Health Git
Security checks across malware telemetry and agentic risk
Overview
The skill is coherent and not obviously malicious, but it can write health records, approve health-intervention plans, and change safety rules while authentication is disabled by default.
Use this only with a trusted local Health Git service. Before using real health data, enable authentication, replace example keys, separate patient/reviewer/admin permissions, require human confirmation for PR reviews and rule changes, and verify the service code and data-retention behavior.
VirusTotal
64/64 vendors flagged this skill as clean.
Risk analysis
Artifact-based informational review of SKILL.md, metadata, install specs, static scan signals, and capability signals. ClawScan does not execute the skill or run runtime probes.
A mistaken or unauthorized assistant action could approve a health plan or alter medication/adherence safety checks for future reviews.
These endpoints let the assistant approve or reject health-intervention PRs and modify configurable safety rules. The artifact gives direct curl workflows but does not define confirmation, role checks, or rollback requirements for these high-impact changes.
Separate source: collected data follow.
(* ===== verification/Pool.v ===== *)
(** * Object pools (cache.c)

    The pool of suffix buffers a worker uses for [gets] replies, in the build
    with the red zones.  A raw block holds a red zone, the object and a second
    red zone; clients see the address of the object.  The step relation of the
    second half lets clients allocate, write inside the objects they hold and
    release them in any order; its invariant says that objects never overlap
    and that the red-zone checks never fire on such clients. *)
From Stdlib Require Import ZArith Lia.
From stdpp Require Import prelude gmap list relations.
From S2P Require Import Prelude Mem.

Definition redzone_pattern : Z := 0xdeadbeefcafebabe.
Definition initial_pool_size : Z := 64.
Definition SIGABRT : Z := 6.

Record pool := Pool {
  pool_ptr : gmap Z Z;      (* void **ptr: raw blocks that are free *)
  bufsize : Z;
  freetotal : Z;
  freecurr : Z;
  heap : memory
}.

Definition cache_create (size : Z) (h : memory) (calloc_ok : bool) : option pool :=
  if calloc_ok
  then Some (Pool ∅ (size + 2 * 8) initial_pool_size 0 h)
  else None.

Definition get_object (ptr : Z) : Z := ptr + 8.

(** The debug build's buffer check around a raw block. *)
Definition write_redzones (p : pool) (ret : Z) : pool :=
  let h := store_le (heap p) ret 8 redzone_pattern in
  let h := store_le h (get_object ret + bufsize p - 2 * 8) 8 redzone_pattern in
  Pool (pool_ptr p) (bufsize p) (freetotal p) (freecurr p) h.

(** [mem] is what malloc would return, [cons_ok] whether the constructor
    succeeds. *)
Definition cache_alloc (mem : option Z) (cons_ok : bool) : M pool (option Z) := λ p,
  if freecurr p >? 0 then
    match pool_ptr p !! (freecurr p - 1) with
    | None => Fault NullDeref
    | Some ret =>
        let p := Pool (pool_ptr p) (bufsize p) (freetotal p) (freecurr p - 1) (heap p) in
        Ok (Some (get_object ret), write_redzones p ret)
    end
  else
    match mem with
    | None => Ok (None, p)
    | Some ret => if cons_ok then Ok (Some (get_object ret), write_redzones p ret) else Ok (None, p)
    end.

Definition pool_put (ret : Z) (p : pool) : pool :=
  Pool (<[freecurr p := ret]> (pool_ptr p)) (bufsize p) (freetotal p) (freecurr p + 1) (heap p).

(** Returns whether the block was kept (otherwise it went back to [free]). *)
Definition cache_free (obj : Z) (realloc_ok : bool) : M pool bool := λ p,
  if negb (load_le (heap p) (obj + bufsize p - 2 * 8) 8 =? redzone_pattern) then Fault (Exited SIGABRT)
  else if negb (load_le (heap p) (obj - 8) 8 =? redzone_pattern) then Fault (Exited SIGABRT)
  else
    let ret := obj - 8 in
    if freecurr p <? freetotal p then Ok (true, pool_put ret p)
    else if realloc_ok then
      Ok (true, pool_put ret (Pool (pool_ptr p) (bufsize p) (freetotal p * 2) (freecurr p) (heap p)))
    else Ok (false, p).

(** ** Clients of a pool *)
(** The raw blocks on the free list, bottom first. *)
Definition free_blocks (p : pool) (F : list Z) : Prop :=
  freecurr p = Z.of_nat (length F) ∧ ∀ i a, F !! i = Some a → pool_ptr p !! Z.of_nat i = Some a.

Definition block_apart (n a b : Z) : Prop := a + n ≤ b ∨ b + n ≤ a.

Definition redzones (p : pool) (a : Z) : Prop :=
  load_le (heap p) a 8 = redzone_pattern ∧ load_le (heap p) (a + bufsize p - 8) 8 = redzone_pattern.

(** [L]: the raw blocks of the objects in clients' hands. *)
Record pool_ok (p : pool) (F L : list Z) : Prop := {
  pool_size : 16 ≤ bufsize p;
  pool_total : 0 < freetotal p ∧ freecurr p ≤ freetotal p;
  pool_free : free_blocks p F;
  pool_nodup : NoDup (F ++ L);
  pool_apart : ∀ a b, a ∈ F ++ L → b ∈ F ++ L → a ≠ b → block_apart (bufsize p) a b;
  pool_zones : ∀ a, a ∈ L → redzones p a
}.

(** What can happen: an allocation, for which malloc returns a block apart from
    all others; a release; a client writing inside an object it holds. *)
Inductive pool_step : pool * list Z → pool * list Z → Prop :=
  | step_alloc p L mem cons_ok obj p' :
      (∀ a b, mem = Some a → b ∈ L ∨ (∃ i, pool_ptr p !! i = Some b ∧ 0 ≤ i < freecurr p) →
         block_apart (bufsize p) a b) →
      cache_alloc mem cons_ok p = Ok (Some obj, p') →
      pool_step (p, L) (p', obj - 8 :: L)
  | step_alloc_fails p L mem cons_ok p' :
      cache_alloc mem cons_ok p = Ok (None, p') → pool_step (p, L) (p', L)
  | step_free p L1 a L2 realloc_ok kept p' :
      cache_free (get_object a) realloc_ok p = Ok (kept, p') →
      pool_step (p, L1 ++ a :: L2) (p', L1 ++ L2)
  | step_write p L a i bs :
      a ∈ L → 0 ≤ i → i + Z.of_nat (length bs) ≤ bufsize p - 16 → Forall is_byte bs →
      pool_step (p, L)
        (Pool (pool_ptr p) (bufsize p) (freetotal p) (freecurr p)
              (store_bytes (heap p) (get_object a + i) bs), L).

Lemma redzones_agree p p' a :
  bufsize p' = bufsize p → 16 ≤ bufsize p →
  agree (heap p') (heap p) a 8 → agree (heap p') (heap p) (a + bufsize p - 8) 8 →
  redzones p a → redzones p' a.
Proof.
  intros Hb Hs H1 H2 [Hz1 Hz2]. split.
  - by rewrite (load_le_agree _ (heap p)).
  - rewrite Hb. by rewrite (load_le_agree _ (heap p)).
Qed.

Lemma write_redzones_spec p a :
  16 ≤ bufsize p →
  redzones (write_redzones p a) a ∧
  ∀ b, block_apart (bufsize p) a b → redzones p b → redzones (write_redzones p a) b.
Proof.
  intros Hs. unfold write_redzones, get_object.
  replace (a + 8 + bufsize p - 2 * 8) with (a + bufsize p - 8) by lia. split.
  - split; cbn.
    + rewrite load_le_store_out by lia. by rewrite load_le_store_eq.
    + by rewrite load_le_store_eq.
  - intros b Hab Hz. unfold block_apart in Hab.
    apply (redzones_agree p); cbn; [done|done| | |done];
      eapply agree_trans; apply agree_store_le_out; lia.
Qed.

Lemma free_blocks_pop p F a h :
  free_blocks p (F ++ [a]) →
  free_blocks (Pool (pool_ptr p) (bufsize p) (freetotal p) (freecurr p - 1) h) F.
Proof.
  intros [Hn Hl]. rewrite length_app in Hn. split; cbn in *; [lia|].
  intros i b Hi. apply Hl. by apply lookup_app_l_Some.
Qed.

Lemma free_blocks_push p F a n :
  free_blocks p F → free_blocks (pool_put a (Pool (pool_ptr p) (bufsize p) n (freecurr p) (heap p))) (F ++ [a]).
Proof.
  intros [Hn Hl]. split; cbn; [rewrite length_app; cbn; lia|].
  intros i b Hi. rewrite Hn. apply lookup_app_Some in Hi as [Hi|[Hge Hi]].
  - rewrite lookup_insert_ne; [by apply Hl|]. apply lookup_lt_Some in Hi. lia.
  - apply list_lookup_singleton_Some in Hi as [Hz <-].
    replace i with (length F) by lia. apply lookup_insert_eq.
Qed.

Lemma free_blocks_elem p F b :
  free_blocks p F → b ∈ F → ∃ i, pool_ptr p !! i = Some b ∧ 0 ≤ i < freecurr p.
Proof.
  intros [Hn Hl] Hb. apply list_elem_of_lookup_1 in Hb as [i Hi]. exists (Z.of_nat i).
  split; [by apply Hl|]. apply lookup_lt_Some in Hi. lia.
Qed.

Lemma alloc_ok p F L mem cons_ok obj p' :
  pool_ok p F L →
  (∀ a b, mem = Some a → b ∈ F ++ L → block_apart (bufsize p) a b) →
  cache_alloc mem cons_ok p = Ok (Some obj, p') →
  ∃ F', pool_ok p' F' (obj - 8 :: L).
Proof.
  intros [Hs Ht Hf Hnd Hap Hz] Hmem Ha. unfold cache_alloc in Ha.
  destruct (Z.gtb_spec (freecurr p) 0) as [Hpos|Hzero].
  - destruct F as [|a F] using rev_ind; [destruct Hf as [Hn _]; cbn in Hn; lia|]. clear IHF.
    pose proof Hf as [Hn Hl]. rewrite length_app in Hn. cbn in Hn.
    specialize (Hl (length F) a ltac:(by rewrite lookup_app_r, Nat.sub_diag by lia)) as Hla.
    replace (freecurr p - 1) with (Z.of_nat (length F)) in Ha at 1 by lia. rewrite Hla in Ha.
    simplify_eq. exists F. unfold get_object. replace (a + 8 - 8) with a by lia.
    set (p1 := Pool _ _ _ _ _). destruct (write_redzones_spec p1 a Hs) as [Hz1 Hz2].
    assert ((F ++ [a]) ++ L ≡ₚ F ++ a :: L) as Hperm by (rewrite <- app_assoc; done).
    split; cbn; [done|cbn in *; lia|by eapply free_blocks_pop| | |].
    + by rewrite <- Hperm.
    + intros x y Hx Hy. rewrite <- Hperm in Hx, Hy. by apply Hap.
    + intros b Hb. apply elem_of_cons in Hb as [->|Hb]; [done|]. apply Hz2; [|by apply Hz].
      apply Hap; [set_solver|set_solver|]. intros <-. rewrite Hperm in Hnd.
      apply list.NoDup_app in Hnd as (_ & _ & Hnd). apply list.NoDup_cons in Hnd as [? _]. done.
  - destruct mem as [a|]; [|done]. destruct cons_ok; [|done]. simplify_eq. exists F.
    unfold get_object. replace (a + 8 - 8) with a by lia.
    destruct (write_redzones_spec p a Hs) as [Hz1 Hz2].
    assert (a ∉ F ++ L) as Hnew.
    { intros Hin. specialize (Hmem a a eq_refl Hin). unfold block_apart in Hmem. lia. }
    assert (F ++ a :: L ≡ₚ a :: F ++ L) as Hperm by (symmetry; apply Permutation_middle).
    split; cbn; [done|done|done| | |].
    + rewrite Hperm. by constructor.
    + intros x y Hx Hy Hne. rewrite Hperm in Hx, Hy.
      apply elem_of_cons in Hx as [->|Hx]; apply elem_of_cons in Hy as [->|Hy];
        [done|by apply Hmem| |by apply Hap].
      specialize (Hmem a x eq_refl Hx). unfold block_apart in *. lia.
    + intros b Hb. apply elem_of_cons in Hb as [->|Hb]; [done|].
      apply Hz2; [apply Hmem; [done|set_solver]|by apply Hz].
Qed.

Lemma free_never_aborts p F L1 a L2 realloc_ok :
  pool_ok p F (L1 ++ a :: L2) →
  ∃ kept p' F', cache_free (get_object a) realloc_ok p = Ok (kept, p') ∧ pool_ok p' F' (L1 ++ L2).
Proof.
  intros [Hs Ht Hf Hnd Hap Hz]. unfold cache_free, get_object.
  destruct (Hz a ltac:(set_solver)) as [Hz1 Hz2].
  replace (a + 8 + bufsize p - 2 * 8) with (a + bufsize p - 8) by lia.
  replace (a + 8 - 8) with a by lia. rewrite Hz1, Hz2, Z.eqb_refl. cbn.
  assert (F ++ L1 ++ a :: L2 ≡ₚ (F ++ [a]) ++ L1 ++ L2) as Hperm by solve_Permutation.
  assert (∀ n, freecurr p < n → pool_ok (pool_put a (Pool (pool_ptr p) (bufsize p) n (freecurr p) (heap p)))
    (F ++ [a]) (L1 ++ L2)) as Hput.
  { intros n Hn. pose proof (proj1 Hf). split; cbn; [done|lia|by apply free_blocks_push|by rewrite <- Hperm| |].
    - intros x y. rewrite <- Hperm. apply Hap.
    - intros b Hb. apply Hz. set_solver. }
  destruct (Z.ltb_spec (freecurr p) (freetotal p)).
  - exists true, (pool_put a p), (F ++ [a]). split; [done|]. destruct p. by apply Hput.
  - destruct realloc_ok.
    + eexists true, _, (F ++ [a]). split; [reflexivity|]. apply Hput. lia.
    + exists false, p, F. split; [done|]. split; [done|done|done| | |].
      * rewrite Hperm in Hnd. rewrite <- app_assoc in Hnd. apply list.NoDup_app in Hnd as (H1 & H2 & H3).
        apply list.NoDup_app. split_and!; [done|set_solver|]. by apply list.NoDup_cons in H3 as [_ ?].
      * intros x y Hx Hy. apply Hap; set_solver.
      * intros b Hb. apply Hz. set_solver.
Qed.

Lemma write_ok p F L a i bs :
  pool_ok p F L → a ∈ L → 0 ≤ i → i + Z.of_nat (length bs) ≤ bufsize p - 16 → Forall is_byte bs →
  pool_ok (Pool (pool_ptr p) (bufsize p) (freetotal p) (freecurr p)
             (store_bytes (heap p) (get_object a + i) bs)) F L.
Proof.
  intros [Hs Ht Hf Hnd Hap Hz] Ha Hi Hlen Hbs. split; cbn; [done|done|done|done|done|].
  intros b Hb. unfold get_object.
  apply (redzones_agree p); cbn; [done|done| | |by apply Hz]; apply agree_store_out; try done;
    (destruct (decide (a = b)) as [<-|Hne]; [lia|]);
    specialize (Hap a b ltac:(set_solver) ltac:(set_solver) Hne); unfold block_apart in Hap; lia.
Qed.

Lemma pool_step_ok p L p' L' F :
  pool_ok p F L → pool_step (p, L) (p', L') → ∃ F', pool_ok p' F' L'.
Proof.
  intros Hok Hstep.
  inversion Hstep as [? ? mem ok obj ? Hmem Ha|? ? mem ok ? Ha|? L1 a L2 r kept ? Hfr|? ? a i bs]; subst.
  - eapply alloc_ok; [done| |done]. intros a b -> Hb. apply Hmem; [done|].
    apply elem_of_app in Hb as [Hb|Hb]; [|by left]. right. eapply free_blocks_elem; [apply Hok|done].
  - unfold cache_alloc in Ha. destruct (freecurr p >? 0); [by destruct (pool_ptr p !! _)|].
    destruct mem as [m|]; [destruct ok|]; simplify_eq; eauto.
  - destruct (free_never_aborts p F L1 a L2 r Hok) as (k & p2 & F' & Heq & ?).
    rewrite Heq in Hfr. simplify_eq. eauto.
  - exists F. by apply write_ok.
Qed.

Lemma pool_reachable_ok n s s' :
  rtc pool_step s s' → (∃ F, pool_ok s.1 F s.2 ∧ bufsize s.1 = n) →
  ∃ F, pool_ok s'.1 F s'.2 ∧ bufsize s'.1 = n.
Proof.
  induction 1 as [|s1 s2 s3 Hstep _ IH]; [done|]. intros (F & Hok & <-). apply IH. clear IH.
  destruct s1 as [p1 L1], s2 as [p2 L2]. cbn in *.
  destruct (pool_step_ok _ _ _ _ _ Hok Hstep) as [F' Hok']. exists F'. split; [done|].
  inversion Hstep; subst; try done;
    unfold cache_alloc, cache_free in *; repeat case_match; by simplify_eq.
Qed.

(** The pool never hands out the same memory twice, and never aborts on a
    client that stays inside its objects.  In every state reachable from a new
    pool by allocations, releases and writes inside held objects, the objects
    in clients' hands are pairwise disjoint and distinct, and releasing any of
    them passes both red-zone checks. *)
Theorem pool_objects_disjoint (size : Z) (h : memory) (p0 p : pool) (L : list Z)
    (Hsize : 0 ≤ size) (Hnew : cache_create size h true = Some p0)
    (Hreach : rtc pool_step (p0, []) (p, L)) :
  NoDup L ∧
  (∀ a b, a ∈ L → b ∈ L → a ≠ b → block_apart (size + 16) a b) ∧
  (∀ a realloc_ok, a ∈ L → ∃ kept p', cache_free (get_object a) realloc_ok p = Ok (kept, p')).
Proof.
  assert (∃ F, pool_ok p F L ∧ bufsize p = size + 16) as (F & Hok & Hb).
  { apply (pool_reachable_ok _ _ _ Hreach). unfold cache_create in Hnew. simplify_eq. exists [].
    split; [|cbn; lia].
    split; cbn; [lia|unfold initial_pool_size; lia|by split|constructor|set_solver|set_solver]. }
  destruct (Hok) as [Hs Ht Hf Hnd Hap Hz]. split_and!.
  - by apply list.NoDup_app in Hnd as (_ & _ & ?).
  - intros a b Ha Hb'. rewrite <- Hb. apply Hap; set_solver.
  - intros a r Ha. apply list_elem_of_split in Ha as (L1 & L2 & ->).
    destruct (free_never_aborts p F L1 a L2 r Hok) as (k & p' & _ & ? & _). eauto.
Qed.

(** Two suffix buffers are allocated, one is written and released. *)
Definition suffix_pool : pool := Pool ∅ 40 64 0 ∅.
Definition suffix_pool1 : pool := write_redzones suffix_pool 1000.
Definition suffix_pool2 : pool := write_redzones suffix_pool1 2000.
Lemma pool_objects_disjoint_witness :
  rtc pool_step (suffix_pool, []) (suffix_pool2, [2000; 1000]) ∧ NoDup [2000; 1000].
Proof.
  assert (rtc pool_step (suffix_pool, []) (suffix_pool2, [2000; 1000])) as Hr.
  { eapply rtc_l; [apply (step_alloc suffix_pool [] (Some 1000) true 1008 suffix_pool1);
                   [|reflexivity]|].
    { intros a b Ha [Hb|(i & Hi & Hr)]; [by apply elem_of_nil in Hb|cbn in Hr; lia]. }
    eapply rtc_l; [apply (step_alloc suffix_pool1 [1000] (Some 2000) true 2008 suffix_pool2);
                   [|reflexivity]|apply rtc_refl].
    intros a b Ha [Hb|(i & Hi & Hr)]; [|cbn in Hr; lia].
    apply list_elem_of_singleton in Hb as ->. simplify_eq. unfold block_apart. cbn. lia. }
  split; [exact Hr|].
  apply (pool_objects_disjoint 24 ∅ suffix_pool suffix_pool2 [2000; 1000]); [lia|reflexivity|exact Hr].
Defined.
`审核 PR | POST | /api/prs/{pr_id}/review` ... `更新检查规则 | PATCH | /api/rules/{rule_id}`Require explicit user confirmation for reviews and rule changes, enforce server-side role checks, and keep a clear rollback/audit process for safety-rule edits.
If the local service is reachable without authentication, anyone or any process with access could perform reviewer actions or mutate health workflow state.
Reviewer-like authority is represented by an API key, but authentication is documented as off by default. This creates an unclear permission boundary for expert review actions and safety configuration changes.
`-H "x-api-key: reviewer-key"` ... `鉴权默认关闭;生产环境请设置 AUTH_ENABLED=true 并配置 API key`
Enable authentication before using real data, use separate patient/reviewer/admin keys, avoid default example keys, and declare required credentials clearly.
Real health data may remain in the service database and could be reused for analytics or model-training signals unless the implementation limits retention and access.
The workflow stores personal health check-ins and audit events, and metrics may be reused as training signals. This is purpose-aligned, but it is sensitive persistent data.
`记录每日饮食、运动、用药打卡` ... `所有操作写入 events 表` ... `作为 reward model 训练信号`
Use test data until privacy controls are clear, document retention/deletion behavior, and separate or anonymize any data used for analytics or training.
Installing or running the referenced service could execute code that was not reviewed in these artifacts.
The skill depends on running a local project and Python dependencies that are not included in the provided artifact set, so this scan cannot assess that service code or dependency provenance.
`cd <项目目录>` ... `pip install -r requirements.txt` ... `uvicorn app.main:app --reload --port 8090`
Inspect the local project, requirements file, and dependency sources before running the service, especially before entering real health information.